La contaminación cruzada en locales comerciales con áreas de alimentos y de residuos es la transferencia involuntaria de microorganismos patógenos, vectores o contaminantes físicos desde las zonas de residuos hacia las zonas de preparación, almacenamiento o venta de alimentos. Es un riesgo sanitario real y documentado, y es uno de los aspectos que la SEREMI evalúa de manera sistemática en inspecciones a supermercados y locales de alimentos elaborados.
¿Qué es la contaminación cruzada en este contexto?
En el contexto de un supermercado, la contaminación cruzada puede ocurrir por múltiples vías: los operarios de aseo que manipulan residuos y luego ingresan sin cambio de indumentaria a áreas de alimentos; los insectos o roedores que se desplazan desde la sala de basura hacia las zonas de venta; el aire contaminado con bioaerosoles o partículas de polvo provenientes de residuos en descomposición que migra hacia áreas adyacentes; o el agua de lavado de contenedores que drena hacia zonas de tráfico de productos.

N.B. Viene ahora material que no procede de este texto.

(** [process_init] leaves one process, init, running in slot 0. *)
Lemma process_init_base k stack h :
  length (process_table k) = 256%nat → next_pid k = 1 → (sched_index k < 256)%nat →
  kmalloc KERNEL_STACK_SIZE (kheap k) = Ok (stack, h) →
  ∃ k', process_init k = Ok (tt, k') ∧ proc_base k' ∧ current k' = Some 0%nat ∧
    next_pid k' = 2 ∧ kheap k' = h ∧ kernel_stack (process_table k' !!! 0%nat) = stack ∧
    slot_bit (process_bitmap k') 0 = true ∧
    ∀ j, (j < 256)%nat → state (process_table k' !!! j) = if decide (j = 0%nat) then RUNNING else TERMINATED.
Proof.
  intros Hl Hn Hs Hk. unfold process_init. rewrite Hk. simpl mbind. rewrite Hn.
  set (t := map (set_state TERMINATED) (process_table k)).
  set (p := Process _ _ _ _ _ _ _ _).
  assert (Ht : ∀ j, (j < 256)%nat → state (<[0%nat:=p]> t !!! j) = if decide (j = 0%nat) then RUNNING else TERMINATED).
  { intros j Hj. unfold t. case_decide as Hj0.
    - subst. by rewrite list_lookup_total_insert_eq by (rewrite length_map; lia).
    - rewrite list_lookup_total_insert_ne by done.
      destruct (lookup_lt_is_Some_2 (process_table k) j) as [q Hq]; [lia |].
      by rewrite (list_lookup_total_correct (map (set_state TERMINATED) (process_table k)) j
        (set_state TERMINATED q)) by (rewrite list_lookup_fmap, Hq; done). }
  assert (Hp0 : <[0%nat:=p]> t !!! 0%nat = p)
    by (apply list_lookup_total_insert_eq; unfold t; rewrite length_map; lia).
  change (<[0%nat:=_]> (replicate 8 0)) with (take_slot (replicate 8 0) 0).
  assert (Hbit : ∀ j, (j < 256)%nat → slot_bit (take_slot (replicate 8 0) 0) j = bool_decide (j = 0%nat)).
  { intros j Hj. rewrite take_slot_bit by (rewrite length_replicate; lia). case_decide as Hj0.
    - by rewrite bool_decide_true.
    - rewrite bool_decide_false by done. unfold slot_bit.
      rewrite lookup_total_replicate_2; [apply Z.bits_0 |]. apply Nat.Div0.div_lt_upper_bound. lia. }
  destruct (take_slot_words (replicate 8 0) 0) as [W1 W2];
    [apply Forall_replicate; unfold is_u32; lia | rewrite length_replicate; lia |].
  eexists. split; [reflexivity |].
  split; [| split_and!; [done | done | done | simpl; by rewrite Hp0 | simpl; by rewrite Hbit by lia | exact Ht]].
  split; cbn [process_table process_bitmap current next_pid sched_index]; try done.
  - rewrite length_insert. unfold t. by rewrite length_map.
  - intros j Hj. rewrite Ht, Hbit by done. case_decide; [by rewrite bool_decide_true |].
    rewrite bool_decide_false by done. naive_solver.
  - exists 0%nat. split; [done | lia].
  - intros j Hj. rewrite Ht by done. case_decide; [by subst | done].
  - intros j Hj. rewrite Ht by done. case_decide; [| done]. intros _. subst. rewrite Hp0.
    unfold p; simpl. unfold u32. lia.
  - intros j l Hj Hl'. rewrite !Ht by done. do 2 case_decide; congruence.
Qed.

(** [kernel_init] runs [process_init] before the heap exists: the init
    process gets a null kernel stack.  The process table is well formed, but
    init is running and no process is ready, so the first timer interrupt,
    which calls [process_schedule], panics the kernel. *)
Theorem first_tick_panics k :
  length (process_table k) = 256%nat → heap_head (kheap k) = NULL → next_pid k = 1 →
  (sched_index k < 256)%nat →
  ∃ k', process_init k = Ok (tt, k') ∧ proc_base k' ∧ current k' = Some 0%nat ∧
    kernel_stack (process_table k' !!! 0%nat) = NULL ∧
    process_schedule k' = Panic "No runnable processes".
Proof.
  intros Hl Hh Hn Hs.
  destruct (process_init_base k NULL _ Hl Hn Hs
    (kmalloc_no_heap KERNEL_STACK_SIZE (kheap k) ltac:(unfold KERNEL_STACK_SIZE; lia) Hh))
    as (k' & Hi & Hb & Hc & _ & _ & Hst & _ & Ht).
  exists k'. split_and!; try done.
  destruct (process_schedule_cases k' Hb) as [(d & i & k'' & _ & Hi' & Hr & _)|[_ H]]; [| exact H].
  exfalso. rewrite Ht in Hr by (rewrite Hi'; apply Nat.mod_upper_bound; lia). by case_decide.
Qed.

Rutas principales de contaminación y su control
Ruta por circulación de personas: El personal que manipula residuos no debe ingresar a áreas de alimentos sin lavado de manos y cambio de indumentaria. El diseño debe incluir vestuario diferenciado y un recorrido que pase por instalaciones de higiene antes del ingreso a áreas de alimentos.
Ruta por vectores: Insectos y roedores utilizan las zonas de residuos como fuente de alimento y anidamiento, y desde allí se desplazan hacia áreas de alimentos. El diseño debe incluir sellado de toda abertura en muros y techos que conecte ambas zonas, puertas con cierre automático y mallas en aberturas de ventilación.
Ruta por aire: Los olores y bioaerosoles de la sala de basura pueden migrar hacia zonas adyacentes por diferencia de presión. Un sistema de ventilación bien diseñado mantiene presión negativa en la sala de basura (extracción forzada sin admisión de aire desde zonas de alimentos), evitando la migración de aire contaminado.
Estrategias de diseño arquitectónico preventivo
- Separación física: La sala de basura no debe ser contigua a las áreas de preparación de alimentos. Si la geometría del local lo obliga, debe existir un vestíbulo de separación o un muro sin aberturas entre ambas zonas.
- Desnivel positivo hacia la sala de basura: El piso de la sala de basura debe estar en un nivel ligeramente inferior al de las áreas adyacentes para evitar que efluentes de limpieza fluyan hacia zonas de alimentos.
- Iluminación UV en accesos críticos: En locales de alta exigencia sanitaria, la instalación de lámparas UV en los accesos reduce la carga microbiana del aire en los puntos de transición.
Base normativa
El DS N°977/96 establece en varios de sus artículos la obligación de prevenir la contaminación cruzada. El Codex Alimentarius, en sus Principios Generales de Higiene de los Alimentos (CXC 1-1969), establece el principio de flujo unidireccional como herramienta fundamental de control: los productos deben avanzar desde las zonas más sucias a las más limpias sin retroceder.